Now if you follow the national polls, you often find that the four-way polls (including Johnson and Stein) cut into Hillary's lead slightly. For example, as of right now, the RCP average of two-way polls gives you Clinton +0.9 nationally, while the average of four-way polls gives you Clinton +0.7 nationally. Based on that, people have been saying that Johnson helps Trump, which is troubling for never-Trump Johnson supporters.

But of course the election isn't a national poll, it's an aggregation of state polls. In Georgia, where I live, the two-way poll average gives you Trump +4.0 while the three-way poll average (maybe Stein isn't on the ballot here?) gives you Trump +3.7. So at least in Georgia, Johnson helps Clinton, which is good. On the other hand, there are different results in different states: Trump's lead in Ohio actually increases when you go from two-way polls to four-way polls. So that suggests you need to do a state-by-state analysis.

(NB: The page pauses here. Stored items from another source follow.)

(** X12: on a table with one cell per row in every column that has the
    zone and level columns, the critical alerts are built without
    failure: there are as many as there are rows of level High, but at
    most two; they are for the first such rows, in row order; and the
    explanation shown in each is the text for High. *)
Theorem critical_alerts_are_high (d : DataFrame) (zones levels : list value) :
  well_formed d →
  df_columns d !! "Zone_ID" = Some zones →
  df_columns d !! "Risk_Level" = Some levels →
  ∃ alerts,
    critical_alerts d = Ok alerts ∧
    length alerts = (count_true (series_eq levels "High") `min` 2)%nat ∧
    alerts.*1 = take 2 (mask_filter (series_eq levels "High") zones) ∧
    Forall (λ a, a.2 = text_high) alerts.
Proof.
  intros Hwf Hz Hl.
  set (mask := series_eq levels "High").
  set (shown := head 2 (getitem_mask d mask)).
  set (Z := take 2 (mask_filter mask zones)).
  set (L := take 2 (mask_filter mask levels)).
  assert (length zones = length levels) as Hzl
    by (by rewrite (Hwf _ _ Hz), (Hwf _ _ Hl)).
  assert (length (df_index d) = length zones) as Hiz by (by rewrite (Hwf _ _ Hz)).
  assert (nrows shown = length Z) as Hn.
  { unfold nrows, shown, head, getitem_mask, Z. cbn [df_index].
    by rewrite !length_take, (mask_filter_length mask (df_index d) zones). }
  assert (length L = length Z) as HLZ.
  { unfold L, Z. by rewrite !length_take, (mask_filter_length mask levels zones). }
  assert (Forall (λ v, eq_str v "High" = true) L) as HL
    by (apply Forall_take, mask_filter_series_eq).
  exists ((λ z, (z, text_high)) <$> Z).
  split_and!.
  - unfold critical_alerts, column. rewrite Hl. cbn [outcome_bind].
    fold mask. fold shown. unfold iterrows. rewrite Hn.
    apply mapM_seq. intros i z Hi. cbn [Nat.add].
    assert (row shown i !! "Zone_ID" = Some z) as Hrz.
    { rewrite row_lookup. unfold shown. rewrite shown_column, Hz. exact Hi. }
    destruct (lookup_lt_is_Some_2 L i) as [v Hv];
      [rewrite HLZ; by eapply lookup_lt_Some|].
    assert (row shown i !! "Risk_Level" = Some v) as Hrl.
    { rewrite row_lookup. unfold shown. rewrite shown_column, Hl. exact Hv. }
    unfold row_getitem. rewrite Hrz. cbn [outcome_bind].
    rewrite (generate_explanation_high _ v Hrl); [done|].
    exact (Forall_lookup_1 _ _ _ _ HL Hv).
  - rewrite length_fmap. unfold Z. rewrite length_take.
    rewrite (mask_filter_count mask zones); [lia|].
    unfold mask, series_eq. by rewrite length_fmap.
  - rewrite <- list_fmap_compose. by rewrite list_fmap_id.
  - apply Forall_fmap, Forall_forall. done.
Qed.

Lemma critical_alerts_are_high_witness :
  well_formed (scored_frame three_zones (feature_matrix three_zones)) ∧
  df_columns (scored_frame three_zones (feature_matrix three_zones)) !! "Zone_ID"
    = Some [VStr "A"; VStr "B"; VStr "C"] ∧
  df_columns (scored_frame three_zones (feature_matrix three_zones)) !! "Risk_Level"
    = Some [VStr "Low"; VStr "Low"; VStr "High"] ∧
  ∃ alerts,
    critical_alerts (scored_frame three_zones (feature_matrix three_zones)) = Ok alerts ∧
    length alerts
      = (count_true (series_eq [VStr "Low"; VStr "Low"; VStr "High"] "High") `min` 2)%nat ∧
    alerts.*1
      = take 2 (mask_filter (series_eq [VStr "Low"; VStr "Low"; VStr "High"] "High")
                  [VStr "A"; VStr "B"; VStr "C"]) ∧
    Forall (λ a, a.2 = text_high) alerts.
Proof.
  assert (readings three_zones) as Hd by (by apply (bool_decide_unpack _); vm_compute).
  assert (well_formed (scored_frame three_zones (feature_matrix three_zones))) as Hwf.
  { apply scored_frame_well_formed; [apply Hd|]. by vm_compute. }
  assert (df_columns (scored_frame three_zones (feature_matrix three_zones)) !! "Zone_ID"
          = Some [VStr "A"; VStr "B"; VStr "C"]) as Hz by (by vm_compute).
  assert (df_columns (scored_frame three_zones (feature_matrix three_zones)) !! "Risk_Level"
          = Some [VStr "Low"; VStr "Low"; VStr "High"]) as Hl by (by vm_compute).
  split_and!; [exact Hwf | exact Hz | exact Hl |].
  exact (critical_alerts_are_high _ _ _ Hwf Hz Hl).
Defined.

Also, people casually report this effect as whether Johnson helps or hurts Hillary, whereas in most states we're talking about the aggregate effect of Johnson plus Stein. Plausibly, Stein (as a Green, like Nader) takes most of her support from people who would otherwise vote for Hillary, whereas Johnson's support is more mixed because some libertarian policy ideas sound traditionally conservative and others sound traditionally liberal. So if Johnson-plus-Stein in the aggregate hurts Hillary, maybe most of that hurt comes from Stein, not Johnson. So you need to correct for the Stein effect when calculating the Johnson effect.

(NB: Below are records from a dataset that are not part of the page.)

Lemma processOperation_keeps_settled w mesh bg input output name param :
  settled w mesh bg input output →
  (0 <= vertexCount mesh)%Z →
  (3 * vertexCount mesh <= u32_modulus)%Z →
  ∃ w',
    processOperation gpu_cos gpu_sin name param w = (Ok tt, w')
    ∧ settled w' mesh bg input
        (map_vertices
           (deform_vertex (H := f32_scalar gpu_cos gpu_sin)
              (kernel_params name param (vertexCount mesh)))
           input).
Proof.
  intros (Hready & Hib & Hlive) Hvc Hwrap.
  destruct (processOperation_keeps_ready gpu_cos gpu_sin w mesh bg input output
              name param Hready Hvc Hwrap) as (w' & Hrun & Hready').
  exists w'. split; [done|]. split; [done|].
  pose proof (processOperation_frame _ _ _ _ _ _ _ Hrun) as [_ Hs].
  split; [by rewrite Hs|].
  intros h Hh. apply elem_of_live_buffers in Hh as (b & Hb & Hd).
  destruct (decide (h = binding1 bg)) as [->|Hn1]; [rewrite !elem_of_cons; tauto|].
  destruct (decide (h = binding2 bg)) as [->|Hn2]; [rewrite !elem_of_cons; tauto|].
  apply Hlive. apply elem_of_live_buffers. exists b. split; [|done].
  rewrite (processOperation_ready gpu_cos gpu_sin w mesh bg input output name param
             Hready Hvc Hwrap) in Hrun.
  cbv zeta in Hrun. injection Hrun as <-. cbn [gpubuffers] in Hb.
  by rewrite !lookup_insert_ne in Hb by done.
Qed.

(** [getProcessedVertices] in a ready world, with the world it leaves. *)
Lemma getProcessedVertices_run w mesh bg input output :
  ready w mesh bg input output →
  let range := fresh (dom (arraybuffers w)) in
  let result := fresh (dom (<[range := Floats output]> (arraybuffers w))) in
  let staging := fresh (dom (gpubuffers w)) in
  getProcessedVertices w =
    (Ok result,
     {| arraybuffers :=
          <[range := Detached]>
            (<[result := Floats output]>
               (<[range := Floats output]> (arraybuffers w)));
        gpubuffers :=
          <[staging := {| gpu_size := 4 * length output; gpu_data := Detached;
                          gpu_destroyed := true |}]> (gpubuffers w);
        submitted :=
          submitted w ++
            [CmdCopyBufferToBuffer (binding1 bg) staging (4 * length output)];
        stlOps := stlOps w |}).
Proof.
  intros Hready range result staging.
  pose proof (ready_meshData _ _ _ _ _ Hready) as Hmesh.
  pose proof (ready_vertices _ _ _ _ _ Hready) as Hv.
  pose proof (ready_outputBuffer _ _ _ _ _ Hready) as Hob.
  pose proof (ready_output _ _ _ _ _ Hready) as Hout.
  pose proof (ready_input_length _ _ _ _ _ Hready) as Hlin.
  pose proof (ready_output_length _ _ _ _ _ Hready) as Hlout.
  assert (Hlen : length input = length output) by lia.
  assert (Hstaging : gpubuffers w !! staging = None) by apply fresh_lookup_None.
  assert (Hne : staging ≠ binding1 bg) by congruence.
  unfold getProcessedVertices, this, nonnull, get_ArrayBuffer.
  unfold mbind at 1 2 3, Host_bind at 1 2 3, mret, Host_ret, throw.
  rewrite Hmesh, Hv, Hob.
  replace (byteLength (Floats input)) with (4 * length input)%nat by reflexivity.
  unfold readBuffer, queue_copyBufferToBuffer, device_createBuffer,
    new_ArrayBuffer, get_ArrayBuffer, set_ArrayBuffer, buffer_destroy,
    get_GPUBuffer, set_GPUBuffer, queue_log, nonnull, mbind, Host_bind,
    mret, Host_ret, throw.
  fold staging. fold range.
  repeat first
    [ rewrite lookup_insert_eq
    | rewrite lookup_insert_ne by done
    | rewrite Hout
    | rewrite decide_True by (cbn [gpu_size]; lia)
    | progress cbn [gpubuffers arraybuffers submitted stlOps
                    gpu_destroyed gpu_data gpu_size fst snd] ].
  replace (4 * length input / 4)%nat with (length input)
    by (rewrite Nat.mul_comm, Nat.div_mul; done).
  rewrite Hlen, firstn_all. fold result.
  rewrite !insert_insert_eq. reflexivity.
Qed.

Based on all that, friend and sometime co-blogger Jacob Levy has run some math and determined that Johnson slightly helps Hillary. You should read the whole thing, but here's the core:

In short: the Johnson-Weld campaign has emphasized all along that it draws from left and right alike. They're right. Indeed, they're so right that it does not seem like the Johnson-Weld campaign- even at high levels of support, like the 13% they had in Quinnipac, or the 10%+ they had in 42 states in WaPo/Survey Monkey- will tilt the presidential election one way or the other. (Remember, even at those levels of support there doesn't seem to be even a single state that they're flipping.) But the balance tilts a little bit toward "they're taking votes from Trump," for an overall result that's something like a 2% net benefit to Clinton. If the race stays as close as it now looks- which I don't expect- that could matter.

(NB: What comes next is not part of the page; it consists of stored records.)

(** * Hall-sensor logger firmware: command decoding, recording state and
      telemetry framing

    Shallow embedding of the three [loop()] bodies of the repository

    - [src/nrf52_hall/src/main.cpp]              (module [Simple]),
    - [src/unnamed/part_000]                     (module [Batched]),
    - [src/nrf52_with_hall/nrf52_with_hall.ino]  (module [Extended]),

    together with the small part of the C library and of the Arduino core
    that those bodies call ([String], [atol], [snprintf], [strlen],
    [memset]).  The target is a 32-bit ARM (nRF52): [int], [long],
    [size_t] and pointers are 32 bits wide, [unsigned long] arithmetic
    wraps modulo [2^32]. *)

From Stdlib Require Import ZArith String Ascii Bool Lia List.
Import ListNotations.
Open Scope list_scope.
Open Scope Z_scope.

(* ================================================================== *)
(** ** 32-bit machine arithmetic *)

Module Word32.

Definition modulus : Z := 2 ^ 32.
Definition INT_MAX : Z := 2 ^ 31 - 1.

(** Value of an expression of type [unsigned int] / [unsigned long] /
    [size_t]. *)
Definition wrap (z : Z) : Z := z mod modulus.

(** [a - b] on two unsigned 32-bit operands. *)
Definition sub (a b : Z) : Z := wrap (a - b).

(** The same 32 bits read as an [int] (what [%i] prints). *)
Definition signed (z : Z) : Z :=
  let u := wrap z in if u <=? INT_MAX then u else u - modulus.

End Word32.

(* ================================================================== *)
(** ** C character arrays *)

Module CArray.

Definition NUL : ascii := Ascii.zero.

(** [strlen]: index of the first NUL.  [None] when the array holds no NUL,
    i.e. when the scan would leave the array. *)
Fixpoint strlen (mem : list ascii) : option nat :=
  match mem with
  | [] => None
  | c :: rest =>
      if Ascii.eqb c NUL then Some O else option_map S (strlen rest)
  end.

(** The C string stored at the start of [mem] (what [write(const char * )]
    transmits). *)
Definition cstring (mem : list ascii) : option (list ascii) :=
  option_map (fun n => firstn n mem) (strlen mem).

(** Store of the bytes [bs] at offsets [off, off+1, ...] of the array.
    [None] when one of the stores falls outside the array. *)
Definition store_bytes (mem : list ascii) (off : Z) (bs : list ascii)
  : option (list ascii) :=
  if (0 <=? off) && (off + Z.of_nat (length bs) <=? Z.of_nat (length mem))
  then Some (firstn (Z.to_nat off) mem ++ bs
             ++ skipn (Z.to_nat off + length bs) mem)
  else None.

(** [mem[i] = c]. *)
Definition store (mem : list ascii) (i : Z) (c : ascii)
  : option (list ascii) :=
  store_bytes mem i [c].

(** [memset(mem, 0, n)] on an array of exactly [n] bytes. *)
Definition zeroed (n : nat) : list ascii := repeat NUL n.

Definition no_NUL (bs : list ascii) : Prop := Forall (fun c => c <> NUL) bs.

End CArray.

(* ================================================================== *)
(** ** The Arduino [String] operations used by the sketches

    [String] is the Arduino core's [WString]; its contents are modelled
    as [string].  Allocation failure inside [String] is not modelled. *)

Module WString.

(** The character of the decimal digit [d]. *)
Definition digit_char (d : Z) : ascii := ascii_of_nat (Z.to_nat (48 + d)).

(** The digits of [z], least significant first, pushed in front of [acc];
    [fuel] bounds the number of digits after the first. *)
Fixpoint decimal_digits (fuel : nat) (z : Z) (acc : string) : string :=
  let acc' := String (digit_char (z mod 10)) acc in
  match fuel with
  | O => acc'
  | S fuel' => if z <? 10 then acc' else decimal_digits fuel' (z / 10) acc'
  end.

(** Decimal text of an unsigned 32-bit value ([%lu], and [itoa(num, buf,
    10)] on a byte): at most ten digits, no leading zero. *)
Definition decimal (z : Z) : string := decimal_digits 9 z EmptyString.

(** [%i]: decimal text of an [int]. *)
Definition signed_decimal (z : Z) : string :=
  if z <? 0 then String "-" (decimal (- z)) else decimal z.

(** [s += ch] with [ch] of type [uint8_t]: overload resolution picks
    [String::concat(unsigned char num)], which appends the DECIMAL text of
    the byte, not the character.  A received ['0'] (byte 48) therefore
    shows up in the text as the two characters ["48"], which is what the
    sketches undo with [toInt() - 48]. *)
Definition concat_uchar (s : string) (num : Z) : string :=
  (s ++ decimal (num mod 256))%string.

(** [s.substring(left, right)]. *)
Definition substring (s : string) (left right : nat) : string :=
  let (left, right) :=
    if (right <? left)%nat then (right, left) else (left, right) in
  if (String.length s <=? left)%nat then EmptyString
  else String.substring left (Nat.min right (String.length s) - left) s.

(** [s.substring(left)] is [s.substring(left, s.length())]. *)
Definition substring_from (s : string) (left : nat) : string :=
  substring s left (String.length s).

Definition isspace (c : ascii) : bool :=
  let n := nat_of_ascii c in
  (n =? 32)%nat || ((9 <=? n)%nat && (n <=? 13)%nat).

Definition digit_of (c : ascii) : option Z :=
  let n := Z.of_nat (nat_of_ascii c) in
  if (48 <=? n) && (n <=? 57) then Some (n - 48) else None.

Fixpoint skip_spaces (s : string) : string :=
  match s with
  | String c rest => if isspace c then skip_spaces rest else s
  | EmptyString => s
  end.

Fixpoint atol_digits (acc : Z) (s : string) : Z :=
  match s with
  | String c rest =>
      match digit_of c with
      | Some d => atol_digits (10 * acc + d) rest
      | None => acc
      end
  | EmptyString => acc
  end.

(** [atol]: optional white space, optional sign, then the longest run of
    digits; [0] when there is none.  (Overflow of [long] cannot occur on
    the at most two characters the sketches pass.) *)
Definition atol (s : string) : Z :=
  match skip_spaces s with
  | String c rest =>
      if Ascii.eqb c "-" then - atol_digits 0 rest
      else if Ascii.eqb c "+" then atol_digits 0 rest
      else atol_digits 0 (String c rest)
  | EmptyString => 0
  end.

(** [s.toInt()]. *)
Definition toInt (s : string) : Z := atol s.

End WString.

If I can do this math, so can the Johnson-Weld campaign- and so can the Clinton campaign. Stein is a real problem for Clinton. But the Johnson-Weld ticket is an opportunity. If I'm right that Trump's support among Republicans remains fragile- if traditional Republicans are uneasy keeping company with neo-Nazis and the Klan, or worried on national security grounds about Trump's ignorance and instability, or constitutionalist enough to dislike his embrace of authoritarians abroad and of strongman executive demagoguery at home- then increasing visibility for Johnson-Weld could well have a very asymmetrical effect.

Clinton supporters when confronted with this are prone to say things like "those Republicans should vote for Clinton." And we're starting to see the signs of some Clinton surrogates gearing up for a scorched-earth campaign against Johnson on those grounds. But those disgruntled Republicans won't vote for her- for reasons having to do with decades of annoyance with the Clintons, or for reasons of the basic tribalism of partisan identity. Taking half a step away to vote for former Republicans is a lot psychologically easier for many Republicans than taking a full step away to vote for a Clinton. And so, if anything, I would expect the net benefit Johnson-Weld provide to Clinton to grow a bit if his support grows further. In any case, on current evidence, the Libertarian ticket is having a largely neutral but slightly pro-Clinton effect on the race as a whole, and this fact is being widely misreported because people are improperly lumping together the effects of Johnson and Stein, then attributing that effect to the Libertarians along in a classic fallacy of division.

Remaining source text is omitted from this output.